Hayes is concerned with two distinct impulses: the American impulse to punish, and white fear that supports politicians and the criminal justice system in maintaining the occupation of the Colony. (There is no comparable analyses of gender, sexuality, or gender identification; and Hayes lays his cards out as a “straight white man” in a way that some might take issue with, particularly when he writes about campus rape.)
“A Colony in a Nation” portrays white people as almost a monolithic group in terms of their intransigent fear of the colony, and how this fear informs their political behavior. Scientific assertions are made: “White fear is both social fact and something burned into our individual neural pathway.”
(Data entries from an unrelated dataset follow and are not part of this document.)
Lemma settle_tag_word : hex_value SETTLE_TAG = SETTLE_TAG_word.
Proof.
  unfold SETTLE_TAG, hex_value. rewrite tag_hash by done. by rewrite hex_bytes_hex by apply keccak_bytes.
Qed.

(** The words that a vault hashes for an authorization. *)
Definition vault_words (net : Net) (tag id commitment accrued deadline : Z) : list Z :=
  [tag; chainid net; this net; id; commitment; accrued; deadline].

(** A signature of the enclave's account passes the vault's check. *)
Lemma signature_accepted net v tee tag id cm acc dl sg :
  teeSigner v = hex_value (account_address tee) → teeSigner v ≠ 0 →
  signed_by tee (vault_words net tag id cm acc dl) sg →
  signed_by_tee net v tag id cm acc dl sg.
Proof.
  intros Ht Hz (_ & Hl & Hv & Hr). unfold signed_by_tee, recoverEthSigned. rewrite Hl.
  assert (be_value (drop 64 sg) <? 27 = false) as ->.
  { apply Z.ltb_ge. rewrite !elem_of_cons in Hv. destruct Hv as [->|[->|Hv]]; [lia|lia|].
    by apply not_elem_of_nil in Hv. }
  unfold recover_sig, vault_words in Hr. unfold authorization_digest. rewrite Hr, <- Ht.
  by apply Z.eqb_neq in Hz as ->.
Qed.

(** And what passes was recovered from the digest. *)
Lemma accepted_recovers net v tag id cm acc dl sg :
  signed_by_tee net v tag id cm acc dl sg →
  length sg = 65%nat ∧
  ∃ vb, ecrecover (eth_signed (keccak (abi_encode (vault_words net tag id cm acc dl)))) vb
    (take 32 sg) (take 32 (drop 32 sg)) = teeSigner v.
Proof.
  unfold signed_by_tee, recoverEthSigned. intros E. inv_require.
  split; [by apply Nat.eqb_eq|]. by eexists.
Qed.

(** The seven words that [authorize] signs in a call of the log that it granted. *)
Definition signed_words (log : list (Env * jsstr * json)) (vs : list Z) : Prop :=
  ∃ env tag msg, (env, tag, msg) ∈ log ∧ op_tag tag ∧ env_ok env ∧
  ∃ req p terms resp ch st, decode_request msg = Ret (inr req) ∧
    granted env tag req p terms resp ∧
    BigInt (chainId req) = Ret ch ∧ BigInt (streamId req) = Ret st ∧
    vs = [hex_value tag; ch; hex_value (StreamHandlers.vault req); st; be_value (keccak p);
      accruedAt terms (now_sec env); now_sec env + 600].

(** What the enclave signed in a call of [authorize] that granted the request. *)
Definition enclave_signed (log : list (Env * jsstr * json)) (d : bytes) : Prop :=
  ∃ env tag msg, (env, tag, msg) ∈ log ∧ op_tag tag ∧ env_ok env ∧
  ∃ req p terms resp ch st, decode_request msg = Ret (inr req) ∧
    granted env tag req p terms resp ∧
    BigInt (chainId req) = Ret ch ∧ BigInt (streamId req) = Ret st ∧
    buildAuthDigest {| ap_tag := tag; ap_chainId := ch; ap_vault := StreamHandlers.vault req; ap_streamId := st;
      ap_commitment := commitment req; ap_cumulativeAccrued := accruedAt terms (now_sec env);
      ap_deadline := now_sec env + AUTH_TTL_SECONDS |} = Ret (bytesToHex d).

(** A call of [authorize] in the log that opened the bytes [p], which decode to
    [terms], and granted the request to one of their parties. *)
Record granted_to_party (log : list (Env * jsstr * json)) (tag : jsstr) (p : bytes)
    (terms : StreamTerms) (now : Z) : Prop := {
  gp_terms : decodeTerms (bytesToHex p) = Ret terms;
  gp_call : ∃ env msg req raw caller resp, (env, tag, msg) ∈ log ∧ now = now_sec env ∧
    decode_request msg = Ret (inr req) ∧ granted env tag req p terms resp ∧
    recoverMessageAddress raw (callerSignature req) = Ret caller ∧
    (hex_value caller = hex_value (employer terms) ∨
     (tag ≠ SETTLE_TAG ∧ hex_value caller = hex_value (recipient terms)));
}.

(** A granted call signs the seven words of a party's grant. *)
Lemma signed_words_granted log vs : signed_words log vs →
  Forall (λ z, uint_range 256 z) vs ∧
  ∃ tag p terms now, op_tag tag ∧ granted_to_party log tag p terms now ∧
    ∃ ch v st, vs = [hex_value tag; ch; v; st; be_value (keccak p); accruedAt terms now; now + 600].
Proof.
  intros (env & tag & msg & Hin & Htag & Henv & req & p & terms & resp & ch & st & Hreq & Hg & Hch & Hst & ->).
  pose proof Hg as [(k & c & _ & _ & Hp%decrypt_bytes) Hh Hdt
    (ks & a & ch' & st' & iss & raw & caller & d & s & _ & _ & Hch' & Hst' & Hiss & _ & Hraw & Hrec & Hin' & _)].
  rewrite Hch in Hch'. injection Hch' as <-. rewrite Hst in Hst'. injection Hst' as <-.
  apply challenge_returned in Hraw as (R1 & R2 & R3 & _). cbn in R1, R2, R3.
  pose proof (decodeTerms_typed _ _ Hdt) as (He & Hr & T1 & T2 & _).
  split.
  - pose proof (be_value_range _ (keccak_bytes p)) as Hkr. rewrite keccak_length in Hkr.
    pose proof (accruedAt_range terms (now_sec env) T1 T2).
    pose proof (env_deadline env Henv) as Hdl. change (now_sec env + AUTH_TTL_SECONDS) with (now_sec env + 600) in Hdl.
    apply isAddress_shape in R2. pose proof (proj1 (hex_value_address_hex _ R2)).
    destruct (op_tag_hash tag Htag) as (tb & -> & Htb & Htl).
    pose proof (be_value_range _ Htb) as Htr. rewrite Htl in Htr. rewrite hex_value_hex by done.
    repeat apply List.Forall_cons; try apply List.Forall_nil; lia.
  - exists tag, p, terms, (now_sec env). split; [done|]. split; [|by do 3 eexists].
    split; [done|]. exists env, msg, req, raw, caller, resp. do 5 (split; [done|]).
    apply permitted_address; try done. eapply isAddress_shape, recover_address, Hrec.
Qed.

(** The digest that the enclave signs is the hash of these words. *)
Lemma enclave_signed_digest log d : is_bytes d → enclave_signed log d →
  ∃ vs, signed_words log vs ∧ d = keccak (abi_encode vs).
Proof.
  intros Hb (env & tag & msg & Hin & Htag & Henv & req & p & terms & resp & ch & st & Hreq & Hg & Hch & Hst & Hd).
  eexists. split.
  { exists env, tag, msg. do 3 (split; [done|]). exists req, p, terms, resp, ch, st. do 4 (split; [done|]). reflexivity. }
  destruct Hg as [(k & c & _ & _ & Hp%decrypt_bytes) Hh Hdt
    (ks & a & ch' & st' & iss & raw & caller & d' & s & _ & _ & Hch' & Hst' & Hiss & _ & Hraw & _)].
  rewrite Hch in Hch'. injection Hch' as <-. rewrite Hst in Hst'. injection Hst' as <-.
  apply commitment_hash in Hh; [|done].
  apply challenge_returned in Hraw as (R1 & R2 & R3 & _). cbn in R1, R2, R3.
  pose proof (decodeTerms_typed _ _ Hdt) as (He & Hr & T1 & T2 & _).
  rewrite (auth_digest_returns _ (keccak p)) in Hd;
    [|done|apply keccak_bytes|apply keccak_length|done|done|done|done|by apply accruedAt_range
     |by apply env_deadline].
  cbn [ap_tag ap_chainId ap_vault ap_streamId ap_cumulativeAccrued ap_deadline] in Hd.
  change (now_sec env + AUTH_TTL_SECONDS) with (now_sec env + 600) in Hd.
  apply bytesToHex_inj; [done|apply keccak_bytes|congruence].
Qed.

(** The words of a digest that the enclave signed, when it equals the vault's and
    the vault's encoding clashes with none that was signed. *)
Lemma enclave_signed_words log ws : enclave_signed log (keccak (abi_encode ws)) →
  Forall (λ z, uint_range 256 z) ws →
  (∀ vs, signed_words log vs → no_clash (abi_encode vs) (abi_encode ws)) →
  ∃ tag p terms now, op_tag tag ∧ granted_to_party log tag p terms now ∧
    ∃ ch v st, ws = [hex_value tag; ch; v; st; be_value (keccak p); accruedAt terms now; now + 600].
Proof.
  intros (vs & Hvs & Hk)%enclave_signed_digest Hws Hnc; [|apply keccak_bytes].
  destruct (signed_words_granted log vs Hvs) as [Hr Hg].
  pose proof (Hnc vs Hvs (eq_sym Hk)) as Heq%abi_encode_inj; [by subst|done|done].
Qed.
Sure sounds a lot like racism to me, but I appreciate the specificity of Hayes’ term. It doesn’t allow for the slippage and the inversion that some white people like to attempt when they speak of “reverse racism,” something divorced from political and economic realities, as if it could be. “Black fear” as an inversion of “white fear” is laughable, though “black pain” might have a little more cachet.
The focus of Hayes’ project is prudent, because a study of Black America as an occupied state isn’t exactly a novel idea – it’s pretty much imperialism and decolonization 101. The most cursory look at black nationalist literature and the literature on the “colonized mind” by black intellectual giants, such as W.E.B DuBois, James Baldwin, Frantz Fanon and Stokely Carmichael (all of whom Hayes astutely references), will familiarize one with this well-trodden subject.
Hayes also mentions the contribution of Michelle Alexander’s 2010 book “The New Jim Crow,” which discusses the mass incarceration of black people in recent times. She writes, “We have not ended racial caste in America; we have merely redesigned it.”
“A Colony in a Nation” shines a light on the thoughts and minds of white people in the Trump era and shows how collective white fear and America’s long-time obsession with punishment impact the ballot box. Hayes dreams of something better: white people leaning on humanism, reckoning with their fears, and making some sacrifices in helping unravel the great divide between the colony and nation. Such a movement could even reverse the growth of for-profit prisons and detention centers, which prey on the communities they promise to employ. It’s certainly worth the effort.